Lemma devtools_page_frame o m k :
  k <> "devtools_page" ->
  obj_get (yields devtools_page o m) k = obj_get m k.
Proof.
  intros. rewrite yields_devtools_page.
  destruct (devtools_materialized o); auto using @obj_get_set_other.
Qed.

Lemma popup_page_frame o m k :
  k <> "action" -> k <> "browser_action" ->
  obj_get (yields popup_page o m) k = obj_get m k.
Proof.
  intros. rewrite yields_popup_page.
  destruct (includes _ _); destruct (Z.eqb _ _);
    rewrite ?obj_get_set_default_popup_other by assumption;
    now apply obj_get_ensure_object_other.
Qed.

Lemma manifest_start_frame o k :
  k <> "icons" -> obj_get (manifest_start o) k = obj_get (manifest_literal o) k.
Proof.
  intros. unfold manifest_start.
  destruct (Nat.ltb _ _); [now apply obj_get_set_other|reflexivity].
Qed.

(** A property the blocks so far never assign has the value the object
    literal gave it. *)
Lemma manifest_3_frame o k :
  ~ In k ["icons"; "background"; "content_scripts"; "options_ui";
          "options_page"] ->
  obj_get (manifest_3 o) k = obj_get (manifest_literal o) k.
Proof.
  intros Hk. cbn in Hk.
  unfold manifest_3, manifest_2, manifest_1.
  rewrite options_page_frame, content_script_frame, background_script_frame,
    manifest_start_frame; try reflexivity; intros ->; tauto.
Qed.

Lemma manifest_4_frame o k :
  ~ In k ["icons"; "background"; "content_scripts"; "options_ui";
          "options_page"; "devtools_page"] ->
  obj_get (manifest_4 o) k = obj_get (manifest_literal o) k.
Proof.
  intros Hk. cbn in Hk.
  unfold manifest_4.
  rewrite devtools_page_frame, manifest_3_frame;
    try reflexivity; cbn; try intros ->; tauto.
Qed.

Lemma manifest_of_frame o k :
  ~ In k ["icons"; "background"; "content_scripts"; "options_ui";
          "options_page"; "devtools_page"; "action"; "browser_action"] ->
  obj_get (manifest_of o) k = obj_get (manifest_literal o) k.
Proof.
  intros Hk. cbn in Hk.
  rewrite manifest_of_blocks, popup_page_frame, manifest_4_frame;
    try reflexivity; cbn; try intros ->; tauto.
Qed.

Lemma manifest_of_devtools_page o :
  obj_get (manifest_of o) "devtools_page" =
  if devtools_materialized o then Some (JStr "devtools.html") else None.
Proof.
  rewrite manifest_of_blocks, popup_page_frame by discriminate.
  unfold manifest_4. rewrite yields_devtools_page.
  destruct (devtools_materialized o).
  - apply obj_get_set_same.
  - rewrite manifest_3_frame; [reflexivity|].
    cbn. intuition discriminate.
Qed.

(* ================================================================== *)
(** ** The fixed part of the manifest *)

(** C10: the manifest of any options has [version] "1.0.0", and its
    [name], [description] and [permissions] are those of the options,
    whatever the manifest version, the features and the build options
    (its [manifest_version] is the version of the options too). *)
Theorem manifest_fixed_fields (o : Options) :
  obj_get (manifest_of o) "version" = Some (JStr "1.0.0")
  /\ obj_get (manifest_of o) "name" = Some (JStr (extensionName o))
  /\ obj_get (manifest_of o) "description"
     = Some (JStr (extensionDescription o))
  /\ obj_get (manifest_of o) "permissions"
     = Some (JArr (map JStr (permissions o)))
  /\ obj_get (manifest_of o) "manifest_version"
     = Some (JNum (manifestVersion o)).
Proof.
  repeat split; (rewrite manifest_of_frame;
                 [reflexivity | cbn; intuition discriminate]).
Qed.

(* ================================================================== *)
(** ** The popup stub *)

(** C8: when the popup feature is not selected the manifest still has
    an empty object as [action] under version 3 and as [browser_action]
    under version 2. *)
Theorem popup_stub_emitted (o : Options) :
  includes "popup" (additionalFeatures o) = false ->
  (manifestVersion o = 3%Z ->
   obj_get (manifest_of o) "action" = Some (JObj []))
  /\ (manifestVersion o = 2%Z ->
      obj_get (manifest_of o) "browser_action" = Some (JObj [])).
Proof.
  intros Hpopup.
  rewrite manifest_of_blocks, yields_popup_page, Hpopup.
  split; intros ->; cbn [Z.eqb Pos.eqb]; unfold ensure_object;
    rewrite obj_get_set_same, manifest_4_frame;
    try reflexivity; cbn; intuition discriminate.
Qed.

################

= EXERCISE BRIEF =
Within the data above, the span starting at the line containing "obj_get (manifest_of o) k" and ending at the line containing "(** ** The fixed part of the manifest *)" is to be retyped exactly, with no other lines.

= ANSWER FOR THIS EXERCISE =
  obj_get (manifest_of o) k = obj_get (manifest_literal o) k.
Proof.
  intros Hk. cbn in Hk.
  rewrite manifest_of_blocks, popup_page_frame, manifest_4_frame;
    try reflexivity; cbn; try intros ->; tauto.
Qed.

Lemma manifest_of_devtools_page o :
  obj_get (manifest_of o) "devtools_page" =
  if devtools_materialized o then Some (JStr "devtools.html") else None.
Proof.
  rewrite manifest_of_blocks, popup_page_frame by discriminate.
  unfold manifest_4. rewrite yields_devtools_page.
  destruct (devtools_materialized o).
  - apply obj_get_set_same.
  - rewrite manifest_3_frame; [reflexivity|].
    cbn. intuition discriminate.
Qed.

(* ================================================================== *)
(** ** The fixed part of the manifest *)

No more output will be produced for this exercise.